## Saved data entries
:::::
(** ** Properties of opening the store and of index provisioning *)

Section connection_properties.
Import Mongo DataStoreMongo Spec Sample Connection.

(** X29. The first call decides: whatever the driver does and whatever
    the state of the package variables, every call of [NewDataStoreMongo]
    after a first one returns what the first one returned and leaves the
    package variables as the first one left them, whatever configuration it
    is given; a failed first initialisation is not retried. *)
Theorem NewDataStoreMongo_first_call_decides (Client : Type)
  (Connect : ClientOptions → option Client * option Error)
  (Ping : Client → option Error)
  (g : Globals Client) (first later : DataStoreMongoConfig) :
  NewDataStoreMongo Client Connect Ping
    (NewDataStoreMongo Client Connect Ping g first).2 later
  = NewDataStoreMongo Client Connect Ping g first.
Proof.
  unfold NewDataStoreMongo.
  destruct (once_done Client g) eqn:Hdone.
  - destruct (clientGlobal Client g) eqn:Hc; cbn [snd]; by rewrite Hdone, Hc.
  - destruct (connectOnce Client Connect Ping first) eqn:Hc;
      cbn [snd clientGlobal once_done]; by rewrite ?Hc.
Qed.

(** The URI handed to the driver always carries a scheme: a
    connection string without [://] is prefixed with [mongodb://], one with
    a scheme is passed on as it is. *)
Theorem clientOptions_scheme (config : DataStoreMongoConfig) :
  Contains (URI (clientOptions config)) "://" = true
  ∧ (Contains (ConnectionString config) "://" = true →
     URI (clientOptions config) = ConnectionString config)
  ∧ (Contains (ConnectionString config) "://" = false →
     URI (clientOptions config) = "mongodb://" +:+ ConnectionString config).
Proof.
  unfold clientOptions. cbn [URI].
  destruct (Contains (ConnectionString config) "://") eqn:E; cbn [negb].
  - done.
  - split; [|done]. clear E.
    destruct (ConnectionString config); vm_compute; reflexivity.
Qed.

End connection_properties.
Definition make_key_pair_st (fuel : nat) (r : rand) (length : Z)
  : outcome ((PublicKey * PrivateKey) * rand) :=
  if length <? 4 then Raise ValueError
  else
    n_min <- py_shl 1 (length - 1) ;;
    top <- py_shl 1 length ;;
    let n_max := top - 1 in
    start <- py_shl 1 (length / 2 - 1) ;;
    stop <- py_shl 1 (length / 2 + 1) ;;
    primes <- get_primes fuel start stop ;;
    pqr <- pick_pq_st fuel r primes n_min n_max ;;
    keys <- exponents (fst (fst pqr)) (snd (fst pqr)) ;;
    Ret (keys, snd pqr).

(** [assert b]. *)
Definition py_assert (b : bool) : outcome unit :=
  if b then Ret tt else Raise AssertionError.

(** [random.randrange(k)]: [ValueError] on an empty range. *)
Definition randrange (r : rand) (k : Z) : outcome (Z * rand) :=
  if k <=? 0 then Raise ValueError
  else Ret (Z.of_nat (r 0%nat) mod k, rand_next r).

(** [len(bin(n)) - 2]: [bin] writes a sign, [0b] and the binary digits, and
    [0b0] for zero. *)
Definition bin_digits (n : Z) : Z :=
  if n =? 0 then 1 else if n <? 0 then bit_length n + 1 else bit_length n.

(** The six assertions on the fixed key pair. *)
Definition known_vector_test : outcome unit :=
  let public := mkPublicKey 2534665157 7 in
  let private := mkPrivateKey 2534665157 1810402843 in
  c1 <- encrypt public 123 ;;
  _ <- py_assert (c1 =? 2463995467) ;;
  c2 <- encrypt public 456 ;;
  _ <- py_assert (c2 =? 2022084991) ;;
  c3 <- encrypt public 123456 ;;
  _ <- py_assert (c3 =? 1299565302) ;;
  m1 <- decrypt private 2463995467 ;;
  _ <- py_assert (m1 =? 123) ;;
  m2 <- decrypt private 2022084991 ;;
  _ <- py_assert (m2 =? 456) ;;
  m3 <- decrypt private 1299565302 ;;
  py_assert (m3 =? 123456).

(** The body of [for length in range(4, 17)].  The state is the random
    source and the rows [(x, y)] printed so far by a run that completes. *)
Definition self_test_round (fuel : nat) (st : rand * list (Z * Z)) (length : Z)
  : outcome (rand * list (Z * Z)) :=
  kr <- make_key_pair_st fuel (fst st) length ;;
  let public := fst (fst kr) in
  let private := snd (fst kr) in
  _ <- py_assert (pub_n public =? priv_n private) ;;
  _ <- py_assert (bin_digits (pub_n public) =? length) ;;
  xr <- randrange (snd kr) (pub_n public - 2) ;;
  let x := fst xr in
  y <- encrypt public x ;;
  x' <- decrypt private y ;;
  _ <- py_assert (x' =? x) ;;
  c1 <- encrypt public (pub_n public - 1) ;;
  _ <- py_assert (c1 =? pub_n public - 1) ;;
  c2 <- encrypt public (pub_n public) ;;
  _ <- py_assert (c2 =? 0) ;;
  m1 <- decrypt private (pub_n public - 1) ;;
  _ <- py_assert (m1 =? pub_n public - 1) ;;
  m2 <- decrypt private (pub_n public) ;;
  _ <- py_assert (m2 =? 0) ;;
  Ret (snd xr, snd st ++ [(x, y)]).

(** A [for] loop whose body may raise. *)
Fixpoint for_each {S : Type} (body : S -> Z -> outcome S) (l : list Z) (s : S)
  : outcome S :=
  match l with
  | [] => Ret s
  | x :: t => s' <- body s x ;; for_each body t s'
  end.

Definition main (fuel : nat) (r : rand) : outcome (list (Z * Z)) :=
  _ <- known_vector_test ;;
  st <- for_each (self_test_round fuel) (py_range 4 17 1) (r, []) ;;
  Ret (snd st).

(** ** Vocabulary of the statements *)

(** The loop invariant of [get_primes]: the list holds, in ascending order,
    exactly the primes below the next candidate. *)
Definition primes_below (bound : Z) (l : list Z) : Prop :=
  StronglySorted Z.lt l /\ forall x, In x l <-> Z.prime x /\ x < bound.

(** What the methods need of a key pair: a shared positive modulus and odd
    positive exponents. *)
Definition valid_keys (pub : PublicKey) (priv : PrivateKey) : Prop :=
  priv_n priv = pub_n pub /\ 0 < pub_n pub /\
  (0 < pub_e pub /\ Z.odd (pub_e pub) = true) /\
  (0 < priv_d priv /\ Z.odd (priv_d priv) = true).

(** Iterations that suffice for the [while] loops run on a prime pool that
    was searched up to [stop]. *)
Definition enough_fuel (stop : Z) : nat := Z.to_nat stop + 2.

(** Whether the pool for [length] holds two different primes whose product
    has [length] bits. *)
Definition pool_has_pair (length : Z) : bool :=
  let pool :=
    filter (Z.leb (2 ^ (length / 2 - 1))) (sieve (2 ^ (length / 2 + 1))) in
  existsb
    (fun a =>
       existsb
         (fun b =>
            negb (a =? b) &&
            in_bounds (2 ^ (length - 1)) (2 ^ length - 1) a b)
         pool)
    pool.

(** ** Facts about the Python fragment *)

Lemma bind_ret {A B : Type} (c : outcome A) (k : A -> outcome B) (b : B) :
  bind c k = Ret b -> exists a, c = Ret a /\ k a = Ret b.
Proof.
  destruct c as [a | e | ]; simpl; intros H; try discriminate.
  exists a; split; [reflexivity | exact H].
Qed.
Lemma tensor_eqb_eq (s t : tf.tensor) : tf.tensor_eqb s t = true <-> s = t.
Proof.
  revert t.
  induction s; intros t; destruct t; simpl;
    try (split; [discriminate | congruence]);
    try (split; reflexivity);
    rewrite ?andb_true_iff, ?placeholder_eqb_eq, ?Q_eqb_eq;
    repeat match goal with
           | IH : forall t, tf.tensor_eqb ?a t = true <-> _ |- _ =>
               rewrite IH; clear IH
           end;
    (split; [intuition congruence | intros H; inversion H; auto]).
Qed.

(** ** One training step of the model [__init__] builds *)

Lemma objective_of_init (MPI : option ppo.mpi_module) (kw : ppo.kwargs) :
  tf.objective (ppo.grads (fst (ppo.__init__ MPI kw)))
  = ppo.loss (ppo.ent_coef kw) (ppo.vf_coef kw).
Proof.
  unfold ppo.__init__. simpl. destruct (ppo.max_grad_norm kw); reflexivity.
Qed.

Section Step.
Variable theta : Type.
Variable forward : ppo.policy_model -> theta -> tf.feed_dict -> tf.net_out.
Variable autodiff :
  tf.tensor -> tf.variables -> theta -> tf.feed_dict -> list R.
Variable allreduce_mean : tf.communicator -> Q -> list R -> list R.
Variable adam_update : R -> Q -> list R -> theta -> theta.

Variables (MPI : option ppo.mpi_module) (kw : ppo.kwargs).

Local Abbreviation self :=
  (fst (ppo.__init__ MPI kw)).
Local Abbreviation run :=
  (ppo.sess_run forward autodiff allreduce_mean adam_update).
Local Abbreviation train :=
  (ppo.train forward autodiff allreduce_mean adam_update).
Local Abbreviation fetches :=
  (map ppo.FetchTensor (ppo.stats_list self)
   ++ [ppo.FetchOp (ppo._train_op self)]).

(** A run of the fetches of [train] that succeeds returns the values of
    the five statistics, in the order of [stats_list], then [None]. *)
Lemma run_inv (th : theta) (td : tf.feed_dict)
      (out : list ppo.fetched) (th' : theta) :
  run self th fetches td = Some (out, th') ->
  let net := forward (ppo.train_model self) th td in
  exists pg vf ent kl cf,
    tf.eval net td ppo.pg_loss = Some pg
    /\ tf.eval net td ppo.vf_loss = Some vf
    /\ tf.eval net td ppo.entropy = Some ent
    /\ tf.eval net td ppo.approxkl = Some kl
    /\ tf.eval net td ppo.clipfrac = Some cf
    /\ out = [ppo.Fetched pg; ppo.Fetched vf; ppo.Fetched ent;
              ppo.Fetched kl; ppo.Fetched cf; ppo.PyNone].
Proof.
  intros H net. unfold run, ppo.sess_run in H. fold net in H.
  unfold fetches in H.
  change (ppo.stats_list self)
    with [ppo.pg_loss; ppo.vf_loss; ppo.entropy; ppo.approxkl; ppo.clipfrac]
    in H.
  cbn [map app ppo.run_fetches] in H.
  destruct (tf.eval net td ppo.pg_loss) as [pg|]; [|discriminate].
  destruct (tf.eval net td ppo.vf_loss) as [vf|]; [|discriminate].
  destruct (tf.eval net td ppo.entropy) as [ent|]; [|discriminate].
  destruct (tf.eval net td ppo.approxkl) as [kl|]; [|discriminate].
  destruct (tf.eval net td ppo.clipfrac) as [cf|]; [|discriminate].
  cbn [obind] in H.
  destruct (ppo.run_op autodiff allreduce_mean adam_update net th td
                       (ppo._train_op self) th) as [th1|]; [|discriminate].
  cbn [obind fst snd] in H. injection H as <- _.
  exists pg, vf, ent, kl, cf. repeat split; reflexivity.
Qed.
(** X23.  Money is neither made nor lost inside the contract.  In a
    state reached by fewer than [2^32] calls, a successful call changes
    the holdings (the account balances, the stakes of the waiting
    offers, and twice the bet of every game) by what it moves in or out:
    a deposit adds its amount, a withdrawal takes its amount, and every
    other call leaves the sum as it is, up to the [2^64] wrap-around of
    the [int64_t] additions in the refund and in the payout. *)
Theorem funds_conserved (D : account_name) (sha256 : list byte -> checksum256)
    (n : nat) (s s' : state) (ctx : context) (a : action) :
  reachable_in D sha256 n s -> Z.of_nat n < 2 ^ 32 ->
  apply D sha256 ctx a s = inr s' ->
  holdings s' mod 2 ^ 64 = (holdings s + inflow a) mod 2 ^ 64.
Proof.
  intros R Bound H.
  pose proof (integrity_reachable _ _ _ _ R Bound) as Inv.
  pose proof (ledger_ok_reachable _ _ _ _ R) as L.
  pose proof (offers_unique (book Inv)) as U.
  assert (forall q, holdings s' = holdings s + q * 2 ^ 64 ->
            holdings s' mod 2 ^ 64 = (holdings s + 0) mod 2 ^ 64) as Shift.
  { intros q ->. rewrite Z.add_0_r. apply Z_mod_plus_full. }
  destruct a as [x|x|x|x|x|x]; cbn [apply inflow] in *.
  - apply (Shift 0). rewrite (holdings_offerbet _ _ _ _ U L H). lia.
  - destruct (holdings_canceloffer _ _ _ _ U L H) as [q E]. exact (Shift q E).
  - destruct (holdings_reveal _ _ _ _ _ _ Inv L H) as [q E]. exact (Shift q E).
  - destruct (holdings_claimexpired _ _ _ _ _ Inv L H) as [q E]. exact (Shift q E).
  - now rewrite (holdings_deposit _ _ _ _ _ L H).
  - rewrite (holdings_withdraw _ _ _ _ _ L H). f_equal.
Qed.

Lemma funds_conserved_witness :
  holdings (st_playing (game1 zero256 zero256 0)) mod 2 ^ 64
  = (holdings st_waiting + inflow (place bob 100 secret_b)) mod 2 ^ 64.
Proof.
  apply (funds_conserved dice SHA256.sha256 3 st_waiting
           (st_playing (game1 zero256 zero256 0)) (host 40)
           (place bob 100 secret_b)).
  - apply (@run_reachable dice SHA256.sha256
             [(host 10, fund alice 1000); (host 20, fund bob 1000);
              (host 30, place alice 100 secret_a)] 0 initial_state st_waiting).
    + constructor.
    + vm_compute. reflexivity.
  - vm_compute. reflexivity.
  - vm_compute. reflexivity.
Defined.
Definition apply (l : LoggingResponseWriter) (op : WriterOp) : LoggingResponseWriter :=
  match op with
  | SetHeader _ _ =>
      mkWriter (passed l ++ [op]) (Status l) (Size l) (GetContext l)
  | WriteHeader s =>
      mkWriter (passed l ++ [op])
               (match Status l with None => Some s | Some s0 => Some s0 end)
               (Size l) (GetContext l)
  | Write b =>
      mkWriter (passed l ++ [op])
               (match Status l with None => Some StatusOK | Some s0 => Some s0 end)
               (Size l + Z.of_nat (length b)) (GetContext l)
  end.

Definition applyAll (l : LoggingResponseWriter) (ops : list WriterOp) : LoggingResponseWriter :=
  fold_left apply ops l.

(** Reading a sequence of operations: the status it sets explicitly,
    whether any body write occurs, and the total of the body bytes.  A
    status is set explicitly by the first status write, provided no body
    write comes before it: a status write that comes after body bytes or
    after another status write sets nothing. *)
Fixpoint explicitStatus (ops : list WriterOp) : option Z :=
  match ops with
  | [] => None
  | SetHeader _ _ :: ops' => explicitStatus ops'
  | WriteHeader s :: _ => Some s
  | Write _ :: _ => None
  end.

Definition isWrite (op : WriterOp) : bool :=
  match op with Write _ => true | _ => false end.

Definition isSetHeader (op : WriterOp) : bool :=
  match op with SetHeader _ _ => true | _ => false end.

Definition bytesOf (op : WriterOp) : Z :=
  match op with Write b => Z.of_nat (length b) | _ => 0 end.

Fixpoint totalBytes (ops : list WriterOp) : Z :=
  match ops with
  | [] => 0
  | op :: ops' => bytesOf op + totalBytes ops'
  end.

(** *** URI normalisation *)

Section Normalizer.
Context {V : Type}.

(** Modelled from the spec: [parseUri] and [uriPath] are defined in another
    file of the package (only their tests and callers are at hand).  For
    an HTTP/2 CONNECT request both return the request's host:port
    authority unchanged; otherwise [parseUri] returns the path, with [?]
    and the raw query after it when the query is not empty, and [uriPath]
    the path alone; an empty path is [/]. *)
Definition isConnect2 (req : Request V) : bool :=
  (ProtoMajor req =? 2)%Z && String.eqb (Method req) "CONNECT".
:::::
Retype, exactly and in full, the lines above from the one containing "[0b0] for zero. *)" through the one containing "c3 <- encrypt public 123456 ;;".

    [0b0] for zero. *)
Definition bin_digits (n : Z) : Z :=
  if n =? 0 then 1 else if n <? 0 then bit_length n + 1 else bit_length n.

(** The six assertions on the fixed key pair. *)
Definition known_vector_test : outcome unit :=
  let public := mkPublicKey 2534665157 7 in
  let private := mkPrivateKey 2534665157 1810402843 in
  c1 <- encrypt public 123 ;;
  _ <- py_assert (c1 =? 2463995467) ;;
  c2 <- encrypt public 456 ;;
  _ <- py_assert (c2 =? 2022084991) ;;
  c3 <- encrypt public 123456 ;;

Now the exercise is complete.